People are already using it for "good", e.g. correlating upvotes and downvotes to identify accounts that are related to each other for the purposes of stamping out bot activity. The same method could also be used correlate ALT-accounts, say for example, a hard-right leaning account that has an alternate that interacts regularly in support of LGBTQ+ communities.

[–] SpaceAape -2 points 1 year ago (1 children)

Okay so say a bad actor gets this information, and wants to use it maliciously. If they goto the users instance and attack the user in posts and comments, then they likely get banned. All this data links back to arbitrary usernames. I dont understand where the actual "threat" is in this data being semi-public.

[–] [email protected] 5 points 1 year ago* (last edited 1 year ago) (2 children)

It all depends upon how each individual uses the platform. You'd be surprised how many people inadvertently dox themselves over time.

Not all accounts tie back to arbitrary user names. There are plenty of people who know each other IRL or whose public identities are generally known.
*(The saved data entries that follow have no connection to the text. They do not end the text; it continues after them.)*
(** ** The dispatch tables *)

(** The entries of [ENTITY_TYPE_MAPPER]. *)
Lemma entity_type_mapper_inv (type_ : string) (b : Builder) :
  ENTITY_TYPE_MAPPER !! type_ = Some b ->
  In (type_, b)
    [("IpAddress", IPAddress); ("InternetDomainName", Domain); ("URL", URL);
     ("Hash", FileHash); ("MitreAttackIdentifier", TTP); ("Company", Identity);
     ("Person", Identity); ("Organization", Identity); ("Malware", Malware);
     ("CyberVulnerability", Vulnerability); ("Product", Software);
     ("Country", Location); ("City", Location); ("ProvinceOrState", Location);
     ("Industry", Identity); ("Operation", Campaign)].
Proof.
  intros H. apply list_elem_of_In. unfold ENTITY_TYPE_MAPPER in H.
  now apply elem_of_list_to_map_2 in H.
Qed.

(** Every indicator type has its category for the risk-score API. *)
Lemma indicator_type_category (type_ : string) :
  StixNote.is_indicator_type type_ = true ->
  exists category, INDICATOR_TYPE_URL_MAPPER !! type_ = Some category.
Proof.
  unfold StixNote.is_indicator_type. intros H.
  apply existsb_exists in H as (x & Hx & Heq). apply String.eqb_eq in Heq. subst x.
  cbn [In] in Hx. destruct Hx as [<-|[<-|[<-|[<-|[]]]]]; eexists; vm_compute; reflexivity.
Qed.

(** ** The exceptions of the dispatcher *)

Lemma determine_algorithm_exception (name : string) (err : Exn) :
  FileHash._determine_algorithm name = Raise err -> exists msg, err = ConversionError msg.
Proof.
  unfold FileHash._determine_algorithm.
  destruct (_ =? 64)%nat; [discriminate|].
  destruct (_ =? 40)%nat; [discriminate|].
  destruct (_ =? 32)%nat; [discriminate|].
  intros H. injection H as <-. now eexists.
Qed.

Lemma fetch_risk_score_exception (ext : Collaborators) (type_ name : string)
    (w w' : World) (err : Exn) :
  StixNote.is_indicator_type type_ = true ->
  StixNote.fetch_risk_score ext type_ name w = (Raise err, w') ->
  err = CollaboratorError.
Proof.
  intros Htype. destruct (indicator_type_category type_ Htype) as [category Hcat].
  unfold StixNote.fetch_risk_score, rfapi_get_risk_score. rewrite Hcat.
  destruct (get_risk_score ext _ _ _); [discriminate|].
  intros H. now injection H as <-.
Qed.

Lemma score_indicator_exception (ext : Collaborators) (self : StixNote.t)
    (type_ name : string) (o : RFObject) (w w' : World) (err : Exn) :
  StixNote.is_indicator_type type_ = true ->
  StixNote.score_indicator ext self type_ name o w = (Raise err, w') ->
  err = CollaboratorError.
Proof.
  intros Htype. unfold StixNote.score_indicator. rewrite bind_run.
  destruct (StixNote.risk_threshold self) as [threshold|].
  - destruct (Py.truthy (Some threshold)).
    + rewrite bind_run.
      destruct (StixNote.fetch_risk_score ext type_ name w) as [[score|err1] w1] eqn:Hfetch.
      * destruct (score <? threshold)%Z.
        -- rewrite bind_run. cbn. discriminate.
        -- cbn [ret]. unfold ret at 1.
           destruct (StixNote.risk_as_score self); [|discriminate].
           rewrite bind_run.
           destruct (Py.truthy (Some score)); [cbn; discriminate|].
           destruct (StixNote.fetch_risk_score ext type_ name w1)
             as [[score2|err2] w2] eqn:Hfetch2; [cbn; discriminate|].
           intros H. injection H as <- _.
           eapply fetch_risk_score_exception; eassumption.
      * intros H. injection H as <- _.
        eapply fetch_risk_score_exception; eassumption.
    + unfold ret at 1. destruct (StixNote.risk_as_score self); [|discriminate].
      rewrite bind_run.
      destruct (StixNote.fetch_risk_score ext type_ name w)
        as [[score2|err2] w2] eqn:Hfetch2; [cbn; discriminate|].
      intros H. injection H as <- _.
      eapply fetch_risk_score_exception; eassumption.
  - unfold ret at 1. destruct (StixNote.risk_as_score self); [|discriminate].
    rewrite bind_run.
    destruct (StixNote.fetch_risk_score ext type_ name w)
      as [[score2|err2] w2] eqn:Hfetch2; [cbn; discriminate|].
    intros H. injection H as <- _.
    eapply fetch_risk_score_exception; eassumption.
Qed.

(** What the risk-score block hands on is the instance, scored or not. *)
Lemma score_indicator_instance (ext : Collaborators) (self : StixNote.t)
    (type_ name : string) (o o' : RFObject) (w w' : World) :
  StixNote.score_indicator ext self type_ name o w = (Ok (Some o'), w') ->
  o' = o \/ exists score, o' = rf_set_risk_score o (Some score).
Proof.
  unfold StixNote.score_indicator. rewrite bind_run.
  match goal with
  | |- context [match ?gate w with _ => _ end] =>
      destruct (gate w) as [[[risk_score|]|err] w1]
  end; try discriminate.
  destruct (StixNote.risk_as_score self).
  - rewrite bind_run.
    match goal with
    | |- context [match ?fetch w1 with _ => _ end] =>
        destruct (fetch w1) as [[score|err] w2]
    end; [|discriminate].
    intros H. injection H as <- _. right. now exists score.
  - intros H. injection H as <- _. now left.
Qed.

(** An indicator builder raises nothing but the [InvalidValueError] of
    the library, for the pattern or for the hash. *)
Lemma indicator_to_stix_objects_exception (ext : Collaborators) (i : Indicator.t)
    (w w' : World) (err : Exn) :
  Indicator.to_stix_objects ext i w = (Raise err, w') ->
  exists prop, err = InvalidValueError prop /\ (prop = "pattern" \/ prop = "hashes").
Proof.
  unfold Indicator.to_stix_objects. fold (cached i).
  destruct (cached i) eqn:Hcached; cbn [negb].
  - destruct i as [cls name author [ind|] [obs|] [rel|] score]; discriminate.
  - rewrite bind_run. destruct (library_accepts ext i) eqn:Haccepts.
    + destruct (indicator_create_stix_objects ext i w Haccepts)
        as (ind & obs & rel & -> & _). discriminate.
    + destruct (indicator_create_stix_objects_refused ext i w Haccepts)
        as (prop & -> & Hprop & _).
      intros H. injection H as <- _. now exists prop.
Qed.

(** An instance the dispatcher constructed for a mapped type, scored or
    not, raises nothing but the [InvalidValueError] of an indicator: the
    tables of the builders know every type that [ENTITY_TYPE_MAPPER] sends
    to them. *)
Lemma dispatched_instance_exception (ext : Collaborators) (type_ name : string)
    (b : Builder) (author : stix2.StixObject) (o o' : RFObject) (w w' : World)
    (err : Exn) :
  ENTITY_TYPE_MAPPER !! type_ = Some b ->
  construct b name type_ author = Ok o ->
  o' = o \/ (exists score, o' = rf_set_risk_score o (Some score)) ->
  rf_to_stix_objects ext o' w = (Raise err, w') ->
  from_json_exception err.
Proof.
  intros Hmap Hconstruct Hscored Hcall.
  apply entity_type_mapper_inv in Hmap. cbn [In] in Hmap.
  repeat (destruct Hmap as [Hmap|Hmap]); try contradiction;
    injection Hmap as <- <-;
    try (unfold construct, FileHash.__init__ in Hconstruct;
         destruct (FileHash._determine_algorithm name) as [algorithm|err0];
         cbn [bind_result] in Hconstruct; [|discriminate]);
    (injection Hconstruct as <- || (vm_compute in Hconstruct; injection Hconstruct as <-));
    destruct Hscored as [->|[score ->]];
    first
      [ solve [vm_compute in Hcall; discriminate Hcall]
      | cbn [rf_to_stix_objects rf_set_risk_score] in Hcall;
        rewrite bind_run in Hcall;
        match type of Hcall with
        | context [Indicator.to_stix_objects ext ?i w] =>
            destruct (Indicator.to_stix_objects ext i w) as [[r|err1] w1] eqn:Hi
        end;
        [ discriminate Hcall
        | injection Hcall as <- _;
          apply indicator_to_stix_objects_exception in Hi as (prop & -> & Hprop);
          exact Hprop ] ].
Qed.

Lemma world_builders_cached_rule (ext : Collaborators) (w : World) (r : DetectionRule.t) :
  exists o r1 w1,
    DetectionRule.to_stix_objects ext r w = (Ok ([o], r1), w1)
    /\ DetectionRule.to_stix_objects ext r1 w1 = (Ok ([o], r1), w1).
Proof.
  destruct r as [name ty content [o|] author]; do 3 eexists; split; reflexivity.
Qed.

Lemma construct_exception (type_ name : string) (b : Builder)
    (author : stix2.StixObject) (err : Exn) :
  ENTITY_TYPE_MAPPER !! type_ = Some b ->
  construct b name type_ author = Raise err ->
  exists msg, err = ConversionError msg.
Proof.
  intros Hmap Hconstruct.
  apply entity_type_mapper_inv in Hmap. cbn [In] in Hmap.
  repeat (destruct Hmap as [Hmap|Hmap]); try contradiction;
    injection Hmap as <- <-;
    try (vm_compute in Hconstruct; discriminate Hconstruct).
  unfold construct, FileHash.__init__ in Hconstruct.
  destruct (FileHash._determine_algorithm name) as [algorithm|err'] eqn:Halg;
    cbn [bind_result] in Hconstruct; [discriminate|].
  injection Hconstruct as <-. eapply determine_algorithm_exception, Halg.
Qed.

(** One turn of the loop raises nothing but the conversion error of a
    hash, the failure of the risk-score API and the [InvalidValueError]
    of an indicator the library refuses. *)
Lemma convert_entity_exception (ext : Collaborators) (self : StixNote.t) (e : Entity)
    (w w' : World) (err : Exn) :
  StixNote.convert_entity ext self e w = (Raise err, w') ->
  from_json_exception err.
Proof.
  unfold StixNote.convert_entity.
  destruct (StixNote.person_to_ta self && String.eqb (entity_type e) "Person");
    [discriminate|].
  destruct (bool_decide (entity_id e ∈ StixNote.tas self)).
  { destruct (StixNote.ta_to_intrusion_set self
              && negb (String.eqb (entity_type e) "Person")); discriminate. }
  destruct (String.eqb (entity_type e) "Source"); [discriminate|].
  destruct (ENTITY_TYPE_MAPPER !! entity_type e) as [builder|] eqn:Hmap;
    [|discriminate].
  rewrite bind_run. unfold lift.
  destruct (construct builder _ _ _) as [rf_object|err1] eqn:Hconstruct.
  - rewrite bind_run.
    assert (Hbuild : forall o w1,
      o = rf_object \/ (exists score, o = rf_set_risk_score rf_object (Some score)) ->
      (do stix_objs <- rf_to_stix_objects ext o;
       ret (StixNote.extend_objects self stix_objs))%world w1 = (Raise err, w') ->
      from_json_exception err).
    { intros o w1 Ho. rewrite bind_run.
      destruct (rf_to_stix_objects ext o w1) as [[objs|err1] w2] eqn:Hcall;
        [discriminate|].
      intros H. injection H as <- _.
      exact (dispatched_instance_exception ext _ _ _ _ _ o w1 w2 err1
               Hmap Hconstruct Ho Hcall). }
    destruct (StixNote.is_indicator_type (entity_type e)) eqn:Hind.
    + destruct (StixNote.score_indicator ext self _ _ rf_object w)
        as [[[scored|]|err2] w1] eqn:Hscore.
      * apply Hbuild. eapply score_indicator_instance, Hscore.
      * discriminate.
      * intros H. injection H as <- _.
        now rewrite (score_indicator_exception _ _ _ _ _ _ _ _ Hind Hscore).
    + apply Hbuild. now left.
  - intros H. injection H as <- _.
    destruct (construct_exception _ _ _ _ _ Hmap Hconstruct) as [msg ->]. exact I.
Qed.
There's a lot more potential eyeballs that can possibly build heatmaps of activity that could out "burner accounts", for example, or otherwise make connections that aren't readily apparent via the user interface. An overly- simplified example is I can easily tie your lemmy.world and lemm.ee accounts together without having to jump through any interface hoops. That may be of no concern to you but that doesn't mean it's of no concern to anybody else.

I, some shmuck in his basement, can build a user profile and fingerprint of you the same way so many people are concerned is happening at commercial platforms.

[–] SpaceAape 1 points 1 year ago

Well yeah I want people to tie my lemmy.world and lemm.ee accounts to each other, which is why i used the same username, that was intentional. But this username can't trace back to any of my personal information.

I get what your saying, but I think this boils down to just using social media responsibly. The downvote/upvote system isnt a privacy exposure point. Even with the timed thing, nobody is upvoting the same thing on 2 accounts at the same exact time. And personally if i vote a post or comment on one account I'm not going to bother voting the same with another account.

[–] Kuma 1 points 1 year ago

Isn't this kind of how comments works too tho? You can tell who it is by how they write and you can see what they do care about and when they are active. I assume comments are worth more than just a up vote or down vote. So the votes could also just have been a log in the comment section "x likes this post". It is good you said it tho so ppl know that votes aren't anonymous.